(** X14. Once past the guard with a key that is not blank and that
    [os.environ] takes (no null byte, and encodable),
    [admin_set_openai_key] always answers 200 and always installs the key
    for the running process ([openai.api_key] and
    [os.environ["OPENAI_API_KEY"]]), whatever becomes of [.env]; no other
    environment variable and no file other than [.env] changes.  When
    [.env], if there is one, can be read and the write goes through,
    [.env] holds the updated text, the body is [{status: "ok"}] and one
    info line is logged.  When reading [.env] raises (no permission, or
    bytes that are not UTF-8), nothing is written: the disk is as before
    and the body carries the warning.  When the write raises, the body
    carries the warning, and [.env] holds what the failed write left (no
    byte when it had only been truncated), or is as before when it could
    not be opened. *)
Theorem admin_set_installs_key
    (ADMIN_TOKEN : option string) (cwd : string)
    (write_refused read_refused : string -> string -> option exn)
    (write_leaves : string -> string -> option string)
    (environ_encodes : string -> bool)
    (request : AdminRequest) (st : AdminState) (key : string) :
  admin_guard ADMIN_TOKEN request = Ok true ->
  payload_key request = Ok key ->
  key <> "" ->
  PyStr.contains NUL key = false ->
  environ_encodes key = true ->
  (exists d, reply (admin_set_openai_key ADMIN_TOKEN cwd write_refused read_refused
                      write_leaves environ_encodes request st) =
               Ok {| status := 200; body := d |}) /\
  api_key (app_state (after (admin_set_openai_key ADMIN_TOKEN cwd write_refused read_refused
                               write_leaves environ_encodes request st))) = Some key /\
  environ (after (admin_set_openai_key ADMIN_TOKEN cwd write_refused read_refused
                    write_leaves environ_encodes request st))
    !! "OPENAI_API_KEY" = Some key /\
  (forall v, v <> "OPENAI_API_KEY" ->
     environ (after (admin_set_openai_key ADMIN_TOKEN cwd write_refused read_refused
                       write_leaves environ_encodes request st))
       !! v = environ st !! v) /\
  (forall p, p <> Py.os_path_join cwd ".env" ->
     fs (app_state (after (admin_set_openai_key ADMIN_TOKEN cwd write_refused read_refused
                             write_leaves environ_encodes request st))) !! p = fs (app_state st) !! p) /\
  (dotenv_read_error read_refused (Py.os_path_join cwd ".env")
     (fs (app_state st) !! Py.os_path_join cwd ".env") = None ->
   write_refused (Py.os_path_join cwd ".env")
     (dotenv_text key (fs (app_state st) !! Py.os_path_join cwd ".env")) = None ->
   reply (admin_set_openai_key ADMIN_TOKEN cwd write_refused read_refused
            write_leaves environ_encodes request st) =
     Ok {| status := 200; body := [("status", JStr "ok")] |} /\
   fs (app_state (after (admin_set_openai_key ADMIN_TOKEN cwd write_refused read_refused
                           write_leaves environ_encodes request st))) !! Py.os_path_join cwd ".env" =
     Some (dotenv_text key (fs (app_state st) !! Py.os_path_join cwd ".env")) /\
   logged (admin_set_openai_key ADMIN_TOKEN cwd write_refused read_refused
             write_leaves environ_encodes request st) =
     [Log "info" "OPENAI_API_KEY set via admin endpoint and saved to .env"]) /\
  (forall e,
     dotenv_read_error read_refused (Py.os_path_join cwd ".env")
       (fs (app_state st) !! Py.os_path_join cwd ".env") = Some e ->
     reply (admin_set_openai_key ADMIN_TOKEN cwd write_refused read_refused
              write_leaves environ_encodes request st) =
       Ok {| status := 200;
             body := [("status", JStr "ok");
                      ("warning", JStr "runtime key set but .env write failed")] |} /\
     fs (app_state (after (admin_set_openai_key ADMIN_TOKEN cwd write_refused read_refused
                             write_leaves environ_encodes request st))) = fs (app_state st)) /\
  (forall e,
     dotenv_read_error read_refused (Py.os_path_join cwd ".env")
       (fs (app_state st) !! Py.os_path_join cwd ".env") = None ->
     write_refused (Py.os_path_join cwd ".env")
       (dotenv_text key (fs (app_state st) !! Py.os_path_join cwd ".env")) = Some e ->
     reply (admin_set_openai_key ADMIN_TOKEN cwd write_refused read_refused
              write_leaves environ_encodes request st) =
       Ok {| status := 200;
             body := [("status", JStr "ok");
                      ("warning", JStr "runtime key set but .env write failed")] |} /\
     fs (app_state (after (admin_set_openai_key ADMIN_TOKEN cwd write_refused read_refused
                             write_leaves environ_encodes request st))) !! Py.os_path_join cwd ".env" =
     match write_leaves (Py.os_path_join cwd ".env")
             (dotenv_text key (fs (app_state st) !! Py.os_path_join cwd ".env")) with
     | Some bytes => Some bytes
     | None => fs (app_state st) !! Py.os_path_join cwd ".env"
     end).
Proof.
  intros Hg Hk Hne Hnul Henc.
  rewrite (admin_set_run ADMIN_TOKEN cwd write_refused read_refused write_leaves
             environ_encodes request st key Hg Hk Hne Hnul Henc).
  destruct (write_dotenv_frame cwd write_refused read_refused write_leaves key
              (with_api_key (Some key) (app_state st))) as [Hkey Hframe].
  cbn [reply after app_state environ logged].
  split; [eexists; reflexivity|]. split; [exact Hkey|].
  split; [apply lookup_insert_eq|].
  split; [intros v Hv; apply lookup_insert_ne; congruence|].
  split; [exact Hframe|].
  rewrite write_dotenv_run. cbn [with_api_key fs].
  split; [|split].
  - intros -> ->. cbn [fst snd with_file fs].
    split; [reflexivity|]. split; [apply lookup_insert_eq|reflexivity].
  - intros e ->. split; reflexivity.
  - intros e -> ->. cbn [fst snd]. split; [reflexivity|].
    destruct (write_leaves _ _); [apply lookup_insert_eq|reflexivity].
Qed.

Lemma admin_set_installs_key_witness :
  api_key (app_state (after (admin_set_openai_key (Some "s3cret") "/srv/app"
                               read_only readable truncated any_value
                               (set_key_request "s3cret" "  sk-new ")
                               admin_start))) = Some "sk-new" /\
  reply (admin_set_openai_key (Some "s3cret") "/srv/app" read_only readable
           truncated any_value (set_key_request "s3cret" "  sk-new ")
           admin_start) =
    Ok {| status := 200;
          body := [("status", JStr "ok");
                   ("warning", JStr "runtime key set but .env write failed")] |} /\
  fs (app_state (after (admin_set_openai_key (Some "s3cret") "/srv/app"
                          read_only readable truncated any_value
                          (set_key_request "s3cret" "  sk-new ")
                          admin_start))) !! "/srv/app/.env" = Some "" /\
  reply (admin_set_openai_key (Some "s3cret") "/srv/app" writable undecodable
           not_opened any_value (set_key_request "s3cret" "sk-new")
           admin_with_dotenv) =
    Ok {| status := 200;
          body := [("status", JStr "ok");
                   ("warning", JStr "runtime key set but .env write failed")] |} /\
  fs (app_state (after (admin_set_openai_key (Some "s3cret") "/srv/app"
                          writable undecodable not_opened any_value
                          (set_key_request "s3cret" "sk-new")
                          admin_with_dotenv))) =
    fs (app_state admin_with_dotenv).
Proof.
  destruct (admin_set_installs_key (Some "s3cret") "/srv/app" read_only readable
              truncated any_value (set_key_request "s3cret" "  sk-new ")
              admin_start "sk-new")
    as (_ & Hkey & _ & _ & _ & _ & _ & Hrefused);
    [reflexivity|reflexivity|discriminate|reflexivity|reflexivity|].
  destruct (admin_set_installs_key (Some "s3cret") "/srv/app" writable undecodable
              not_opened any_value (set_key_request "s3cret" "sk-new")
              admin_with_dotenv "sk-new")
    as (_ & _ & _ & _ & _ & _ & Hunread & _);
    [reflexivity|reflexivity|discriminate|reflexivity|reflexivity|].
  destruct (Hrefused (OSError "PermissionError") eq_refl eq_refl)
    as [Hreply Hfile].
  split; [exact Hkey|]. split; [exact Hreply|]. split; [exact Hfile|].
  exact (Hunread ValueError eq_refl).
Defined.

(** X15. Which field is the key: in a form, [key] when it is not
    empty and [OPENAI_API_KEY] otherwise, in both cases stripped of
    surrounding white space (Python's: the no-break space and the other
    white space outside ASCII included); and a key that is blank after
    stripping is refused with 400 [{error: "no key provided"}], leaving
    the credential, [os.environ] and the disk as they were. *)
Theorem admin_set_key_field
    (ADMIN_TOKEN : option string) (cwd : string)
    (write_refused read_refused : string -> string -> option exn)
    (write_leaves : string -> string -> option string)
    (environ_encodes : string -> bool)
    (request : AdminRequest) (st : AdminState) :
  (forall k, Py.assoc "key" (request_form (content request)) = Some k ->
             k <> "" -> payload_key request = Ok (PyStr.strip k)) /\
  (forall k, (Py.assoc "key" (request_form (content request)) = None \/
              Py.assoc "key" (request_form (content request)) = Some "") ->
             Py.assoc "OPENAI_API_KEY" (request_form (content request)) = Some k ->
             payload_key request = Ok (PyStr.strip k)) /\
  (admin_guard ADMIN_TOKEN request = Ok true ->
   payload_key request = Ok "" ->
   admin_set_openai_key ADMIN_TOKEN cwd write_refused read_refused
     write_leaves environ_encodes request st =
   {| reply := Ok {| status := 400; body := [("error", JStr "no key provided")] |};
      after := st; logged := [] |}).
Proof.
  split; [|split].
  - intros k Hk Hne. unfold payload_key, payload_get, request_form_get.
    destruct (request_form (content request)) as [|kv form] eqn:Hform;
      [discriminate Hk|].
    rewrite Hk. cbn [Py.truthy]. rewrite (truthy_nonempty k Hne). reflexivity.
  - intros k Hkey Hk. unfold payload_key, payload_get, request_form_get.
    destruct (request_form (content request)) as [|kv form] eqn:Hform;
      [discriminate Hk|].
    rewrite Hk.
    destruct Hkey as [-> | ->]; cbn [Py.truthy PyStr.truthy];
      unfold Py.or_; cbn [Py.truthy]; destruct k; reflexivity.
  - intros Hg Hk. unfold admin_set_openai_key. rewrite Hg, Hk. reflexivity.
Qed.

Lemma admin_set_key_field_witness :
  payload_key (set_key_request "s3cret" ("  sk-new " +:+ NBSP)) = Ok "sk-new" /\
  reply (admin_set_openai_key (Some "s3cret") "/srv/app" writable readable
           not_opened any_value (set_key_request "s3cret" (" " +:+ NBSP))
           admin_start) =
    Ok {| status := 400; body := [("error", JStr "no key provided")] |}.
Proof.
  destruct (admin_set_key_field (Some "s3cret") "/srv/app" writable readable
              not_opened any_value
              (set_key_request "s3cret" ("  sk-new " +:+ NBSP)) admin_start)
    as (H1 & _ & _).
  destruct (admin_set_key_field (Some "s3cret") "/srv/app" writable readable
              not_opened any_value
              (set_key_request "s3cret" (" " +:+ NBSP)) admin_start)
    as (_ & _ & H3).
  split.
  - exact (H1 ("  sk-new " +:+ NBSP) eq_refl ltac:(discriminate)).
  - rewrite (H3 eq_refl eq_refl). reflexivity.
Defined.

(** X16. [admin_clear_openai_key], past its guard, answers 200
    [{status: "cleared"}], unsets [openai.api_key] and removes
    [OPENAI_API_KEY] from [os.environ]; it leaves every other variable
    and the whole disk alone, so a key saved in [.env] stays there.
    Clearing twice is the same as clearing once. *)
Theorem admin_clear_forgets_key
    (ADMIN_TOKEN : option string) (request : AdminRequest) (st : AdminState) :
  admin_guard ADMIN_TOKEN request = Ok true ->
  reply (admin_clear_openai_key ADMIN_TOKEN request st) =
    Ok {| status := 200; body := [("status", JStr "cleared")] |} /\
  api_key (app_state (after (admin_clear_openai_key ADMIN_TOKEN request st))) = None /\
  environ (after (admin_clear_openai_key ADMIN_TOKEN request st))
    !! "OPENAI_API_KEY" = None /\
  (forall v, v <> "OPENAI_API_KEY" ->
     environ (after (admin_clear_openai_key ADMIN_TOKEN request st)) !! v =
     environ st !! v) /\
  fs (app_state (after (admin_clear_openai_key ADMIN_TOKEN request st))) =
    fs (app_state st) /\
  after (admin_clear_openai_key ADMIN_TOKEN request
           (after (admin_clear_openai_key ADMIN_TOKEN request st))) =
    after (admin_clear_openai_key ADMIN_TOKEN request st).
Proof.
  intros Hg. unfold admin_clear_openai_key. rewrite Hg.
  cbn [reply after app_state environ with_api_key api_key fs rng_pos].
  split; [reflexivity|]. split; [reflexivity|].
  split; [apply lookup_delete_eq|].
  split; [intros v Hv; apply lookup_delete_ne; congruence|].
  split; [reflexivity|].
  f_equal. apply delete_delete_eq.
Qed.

____________________

* What you have to do:
Reading through the preceding records, tally each line that holds the word "AdminRequest" and give the tally by itself.

* The completed task:
3